■ TASK STATEMENT: From the listing below, extract every line containing "entry".

■ TASK MATERIAL:
(* ===== verification/KernelHeap.v ===== *)
(** * The system calls that allocate

    The variable-sized memory pools of mempool.c and the creation of tasks, on
    pools in order: with the allocator verified the calls return, and the
    pointer they hand out is a block of the pool. *)

From Stdlib Require Import ZArith Lia.
From stdpp Require Import base tactics gmap option functions countable list.
From S2P Require Import Prelude Bits Queue Qfam Mem Mpool Kstate Tlsf Syslog Sched Timeout Dispatch.
From S2P Require Import Kinv Ktime Waitobj Task Mempool Kernel TlsfMap TlsfFree TlsfHeap TlsfAlloc TlsfMalloc TlsfPool.

Open Scope Z_scope.
Open Scope kernel_scope.

Lemma wp_of_wlp {S A} (m : M S A) (Q : A -> S -> Prop) s : is_Some (m s) -> wlp m Q s -> wp m Q s.
Proof. unfold wp, wlp. by intros [[a s'] ->]. Qed.

Lemma wp_ktlsf {A} (m : TM A) (Q : A -> kstate -> Prop) s :
  wp m (fun a t => Q a (set_k_setup (set_mp (t_mp t) (k_setup s)) (set_k_mem (t_mem t) s))) (mk_tlsf (k_mem s) (mp (k_setup s))) ->
  wp (ktlsf m) Q s.
Proof. unfold wp, ktlsf, zoom. by destruct (m _) as [[a t]|]. Qed.

Lemma wp_get_mpl i s x (Q : mplpool_t -> kstate -> Prop) : mpl_pool (k_mpl s) !! i = Some x -> Q x s -> wp (get_mpl i) Q s.
Proof. intros E HQ. unfold wp, get_mpl, bind, gets, deref. by rewrite E. Qed.

Lemma kinv_set_mem s R W T m : kinv s R W T -> kinv (set_k_mem m s) R W T.
Proof. intros H. eapply kinv_frame; [exact H|apply kinv0_mem, H|done]. Qed.

(** ** get_mpl and rel_mpl *)

Definition bad_mplid (id : Z) : bool := (id <? 1) || (id >? CONFIG_MEM_POOLS).

(** What [malloc_ex] of [sz] bytes in a pool of blocks [L] leaves: the pointer
    and the new blocks. *)
Definition allocated (m m' : gmap Z Z) (t n : Z) (L : blocks) (sz p : Z) : Prop :=
  let r := (MAPPING_SEARCH (adjust sz)).1.1 in
  (p = NULL /\ (forall a s, (a, s, true) ∈ at_ (heap_base t) L -> s < r) /\ exists F, heap_ok m' t n L F) \/
  (exists l1 s l2 F, L = l1 ++ (s, true) :: l2 /\ sz <= r <= s /\ p = heap_base t + blen l1 + 8 /\
     heap_ok m' t n (l1 ++ a_take r s l2) F).

(** A variable of the caller outside the pool. *)
Definition outside (t n p : Z) : Prop := valid_addr p = true /\ (p < t \/ heap_base t + n <= p).

Lemma heap_outside m t n L F p v : heap_ok m t n L F -> outside t n p -> heap_ok (<[p := v]> m) t n L F.
Proof.
  intros Hok [_ Hp]. pose proof Hok as [[Ht _ _ _] Hlen He _ _ _ HF]. pose proof (ending_nonneg _ He) as Hn.
  eapply heap_frame; [exact Hok|]. intros x Hx. apply peek_insert_ne. intros <-.
  assert (own t n L p) as [Ho _]; [|lia]. pose proof (blen_nonneg _ Hn). destruct Hx as [Hx|Hx].
  - apply own_hdr; [done|lia|done|done].
  - eapply own_list; [done|done|lia|done| |exact Hx]. intros a [c Hc]. apply HF in Hc as (s & Hs & _). by exists s.
Qed.

(** [get_mpl] on a pool in order: the parameter checks, and otherwise E_OK with
    a block of at least [sz] bytes, or NULL, in the variable of the caller. *)
Lemma wp_get_mpl_sys s R W T id sz p x n L F :
  kinv s R W T -> mpl_pool (k_mpl s) !! Z.to_nat (id - 1) = Some x -> heap_ok (k_mem s) (mpl_base x) n L F ->
  outside (mpl_base x) n p -> 0 <= sz -> mpl_length x <= 2 ^ 29 ->
  wp (get_mpl_sys id sz p) (fun r s' => kinv s' R W T /\ imask (k_int s') = imask (k_int s) /\
    if bad_mplid id then r = Done E_ID /\ s' = s
    else if sz >? mpl_length x then r = Done E_PAR /\ k_mem s' = k_mem s
    else r = Done E_OK /\ allocated (k_mem s) (k_mem s') (mpl_base x) n L sz (peek (k_mem s') p) /\
      changes (fun y => y = p \/ own (mpl_base x) n L y) (k_mem s) (k_mem s')) s.
Proof.
  intros Hk Hx Hok Hp Hsz Hlen. unfold get_mpl_sys. fold (bad_mplid id). destruct (bad_mplid id); [by apply wp_ret|].
  assert (nz p = true) as ->. { destruct Hp as [Hv _]. unfold valid_addr in Hv. by apply andb_true_iff in Hv as [? _]. }
  cbn [negb]. apply wp_bind, wp_cli, wp_bind. eapply wp_get_mpl; [exact Hx|].
  destruct (Z.gtb_spec sz (mpl_length x)).
  { apply wp_bind, wp_sti, wp_ret. split; [by apply kinv_sti, kinv_cli|done]. }
  assert (forall q m m1, kinv (sti_state (set_k_mem m (set_k_setup q (set_k_mem m1 (cli_state s))))) R W T) as Hkm.
  { intros q m m1. apply kinv_sti. eapply kinv_frame; [exact Hk| |done]. by apply kinv0_mem, kinv0_setup, kinv0_mem, kinv0_cli, Hk. }
  destruct (adjust_small sz) as [Hmax _]; [lia|]. destruct (search_at_least sz) as [Hr _]; [lia|].
  apply wp_bind, wp_ktlsf. eapply wp_malloc_ex; [exact Hok|done|exact Hmax|lia|..].
  - intros Hnone. apply wp_bind, wp_kmem, wp_store; [apply Hp|]. apply wp_bind, wp_sti, wp_ret.
    split; [apply Hkm|]. split; [done|]. split; [done|]. cbn. rewrite peek_insert_eq. split.
    + left. split; [done|]. split; [done|]. exists F. by apply heap_outside.
    + apply changes_insert. by left.
  - intros l1 z l2 m' F' -> Hz Hok' Hch. apply wp_bind, wp_kmem, wp_store; [apply Hp|]. apply wp_bind, wp_sti, wp_ret.
    split; [apply Hkm|]. split; [done|]. split; [done|]. cbn. rewrite peek_insert_eq. split.
    + right. exists l1, z, l2, F'. split_and!; [done|lia|lia|done|]. by apply heap_outside.
    + apply changes_step; [by left|]. eapply changes_mono; [|exact Hch]. intros y Hy. by right.
Qed.

(** [rel_mpl] of a block in use gives it back, merged with its neighbours. *)
Lemma wp_rel_mpl_sys s R W T id x n l1 z l2 F :
  kinv s R W T -> mpl_pool (k_mpl s) !! Z.to_nat (id - 1) = Some x ->
  heap_ok (k_mem s) (mpl_base x) n (l1 ++ (z, false) :: l2) F -> 8 <= z ->
  wp (rel_mpl_sys id (heap_base (mpl_base x) + blen l1 + 8)) (fun r s' => kinv s' R W T /\ imask (k_int s') = imask (k_int s) /\
    if bad_mplid id then r = Done E_ID /\ s' = s
    else r = Done E_OK /\ (exists F', heap_ok (k_mem s') (mpl_base x) n (a_free l1 z l2) F') /\
      changes (own (mpl_base x) n (a_free l1 z l2)) (k_mem s) (k_mem s')) s.
Proof.
  intros Hk Hx Hok Hz. unfold rel_mpl_sys. fold (bad_mplid id). destruct (bad_mplid id); [by apply wp_ret|].
  assert (nz (Z.land (heap_base (mpl_base x) + blen l1 + 8) 3) = false) as ->.
  { assert (valid_addr (heap_base (mpl_base x) + blen l1 + 4 * 2) = true) as Hv.
    { pose proof (h_arena _ _ _ _ _ Hok) as [Ht H4 _ _]. apply (node_addr (mpl_base x)); [done|done| |lia].
      eapply (at_node _ (l1 ++ (z, false) :: l2) _ z false); [apply Hok|]. rewrite at_app, elem_of_app. right. left. }
    unfold valid_addr in Hv. apply andb_true_iff in Hv as [_ Hv]. unfold nz. change (4 * 2) with 8 in Hv. by rewrite Hv. }
  apply wp_bind, wp_cli, wp_bind. eapply wp_get_mpl; [exact Hx|]. apply wp_bind, wp_ktlsf.
  eapply wp_free_ex; [exact Hok|done|]. intros m' F' Hok' Hch. apply wp_bind, wp_sti, wp_ret.
  split; [|split; [done|split; [done|split; [by exists F'|done]]]].
  apply kinv_sti. eapply kinv_frame; [exact Hk| |done]. by apply kinv0_setup, kinv0_mem, kinv0_cli, Hk.
Qed.

(** ** The creation of tasks *)

(** A kernel task comes with a stack of its own; the kernel stack of a user task
    is a block of the fast pool. *)
Definition stack_ok (s : kstate) (pk : T_CTSK) : Prop :=
  if nz (Z.land (c_exinf pk) TSK_KERNEL) then valid_addr (u32 (u32 (c_stk pk + c_stksz pk - 4) - 4)) = true
  else exists n L F, heap_ok (k_mem s) (kfast_pool (k_setup s)) n L F.

(** The place on top of a stack of [sz] bytes from [a] on, one word down. *)
Definition stack_top (a sz : Z) : Z := u32 (u32 (a + sz - 4) - 4).

(** The stacks of a new task with the attributes [ex] and the stack of [sz] bytes
    at [st]: the pointers [ust] and [kst] of its two stacks and the memory. A
    kernel task has the stack of the packet for both; for a user task the kernel
    stack is what [malloc_ex] takes from the fast pool. The start address of every
    task is on top of its kernel stack. *)
Definition stacked (s : kstate) (ex st sz ust kst : Z) (m' : gmap Z Z) : Prop :=
  let entry := startup_entry (img (k_setup s)) in
  let pool := kfast_pool (k_setup s) in
  if nz (Z.land ex TSK_KERNEL) then
    ust = st /\ kst = stack_top st sz /\ m' = <[kst := entry]> (k_mem s)
  else
    ust = u32 (st + sz - 4) /\
    exists p m1, kst = stack_top p CONFIG_KSTACK_SIZE /\ m' = <[kst := entry]> m1 /\
      forall n L F, heap_ok (k_mem s) pool n L F ->
        allocated (k_mem s) m1 pool n L CONFIG_KSTACK_SIZE p /\ changes (own pool n L) (k_mem s) m1 /\
        (p <> NULL -> exists L' F', heap_ok m' pool n L' F').

(** A store in a block in use. *)
Lemma heap_used m t n L F p v : heap_ok m t n L F -> used (heap_base t) L p -> heap_ok (<[p := v]> m) t n L F.
Proof.
  intros Hok Hp. pose proof Hok as [[Ht _ _ _] Hlen He _ _ _ HF]. pose proof (ending_nonneg _ He) as Hn.
  eapply heap_frame; [exact Hok|]. intros x Hx. apply peek_insert_ne. intros <-.
  assert (own t n L p) as [_ Ho]; [|done]. pose proof (blen_nonneg _ Hn). destruct Hx as [Hx|Hx].
  - apply own_hdr; [done|lia|done|done].
  - eapply own_list; [done|done|lia|done| |exact Hx]. intros a [c Hc]. apply HF in Hc as (z & Hz & _). by exists z.
Qed.

Lemma given_used t l1 r z l2 x : r <= z -> heap_base t + blen l1 + 8 <= x < heap_base t + blen l1 + 8 + r ->
  used (heap_base t) (l1 ++ a_take r z l2) x.
Proof.
  intros Hr Hx. apply used_app. right. unfold a_take. destruct (16 <=? z - r); apply used_cons; left; (split; [done|lia]).
Qed.

(** The kernel stack from [malloc_ex]: its top can be written, even when the pool
    had none to give, and the pool stays in order. *)
Lemma malloc_stack m t n L F mp v : heap_ok m t n L F ->
  exists p m1, malloc_ex CONFIG_KSTACK_SIZE t (mk_tlsf m mp) = Some (p, mk_tlsf m1 mp) /\
    valid_addr (stack_top p CONFIG_KSTACK_SIZE) = true /\
    allocated m m1 t n L CONFIG_KSTACK_SIZE p /\ changes (own t n L) m m1 /\
    (p <> NULL -> exists L' F', heap_ok (<[stack_top p CONFIG_KSTACK_SIZE := v]> m1) t n L' F').
Proof.
  intros Hok.
  enough (wp (malloc_ex CONFIG_KSTACK_SIZE t) (fun p st => t_mp st = mp /\ valid_addr (stack_top p CONFIG_KSTACK_SIZE) = true /\
    allocated m (t_mem st) t n L CONFIG_KSTACK_SIZE p /\ changes (own t n L) m (t_mem st) /\
    (p <> NULL -> exists L' F', heap_ok (<[stack_top p CONFIG_KSTACK_SIZE := v]> (t_mem st)) t n L' F')) (mk_tlsf m mp)) as H.
  { apply wp_returns in H as (p & [m1 mp'] & E & Emp & H). cbn in Emp. subst mp'. by exists p, m1. }
  destruct (adjust_small CONFIG_KSTACK_SIZE) as [Hmax _]; [by split|].
  destruct (search_at_least CONFIG_KSTACK_SIZE) as [Hr _]; [by split|].
  eapply wp_malloc_ex; [exact Hok|done|exact Hmax|done|..].
  - intros Hno. split_and!; try done. left. split_and!; [done|done|by exists F].
  - intros l1 z l2 m' F' -> Hs Hok' Hch. cbn [t_mem t_mp].
    pose proof Hok as [[Ht H4 Htop _] Hlen He _ _ _ _]. pose proof (ending_nonneg _ He) as Hn. pose proof (heap_base_eq t) as Eb.
    assert ((heap_base t + blen l1, z, true) ∈ at_ (heap_base t) (l1 ++ (z, true) :: l2)) as Hin by apply opened_in.
    pose proof (at_bounds _ _ _ _ _ Hn Hin) as Hb. rewrite Hlen in Hb.
    assert (stack_top (heap_base t + blen l1 + 8) CONFIG_KSTACK_SIZE = heap_base t + blen l1 + 4 * 256) as Etop.
    { unfold stack_top. change CONFIG_KSTACK_SIZE with 1024 in *. rewrite (u32_small (heap_base t + blen l1 + 8 + 1024 - 4)), u32_small by lia. lia. }
    rewrite Etop. set (r := (MAPPING_SEARCH (adjust CONFIG_KSTACK_SIZE)).1.1) in *. change CONFIG_KSTACK_SIZE with 1024 in Hr.
    split_and!; [done| |right|done|].
    + apply (node_addr t); [done|done| |lia]. by eapply at_node.
    + exists l1, z, l2, F'. by split_and!; [..|lia| |].
    + intros _. exists (l1 ++ a_take r z l2), F'. apply heap_used; [done|]. apply given_used; lia.
Qed.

■ RESULT FOR THIS TASK:
  let entry := startup_entry (img (k_setup s)) in
    ust = st /\ kst = stack_top st sz /\ m' = <[kst := entry]> (k_mem s)
    exists p m1, kst = stack_top p CONFIG_KSTACK_SIZE /\ m' = <[kst := entry]> m1 /\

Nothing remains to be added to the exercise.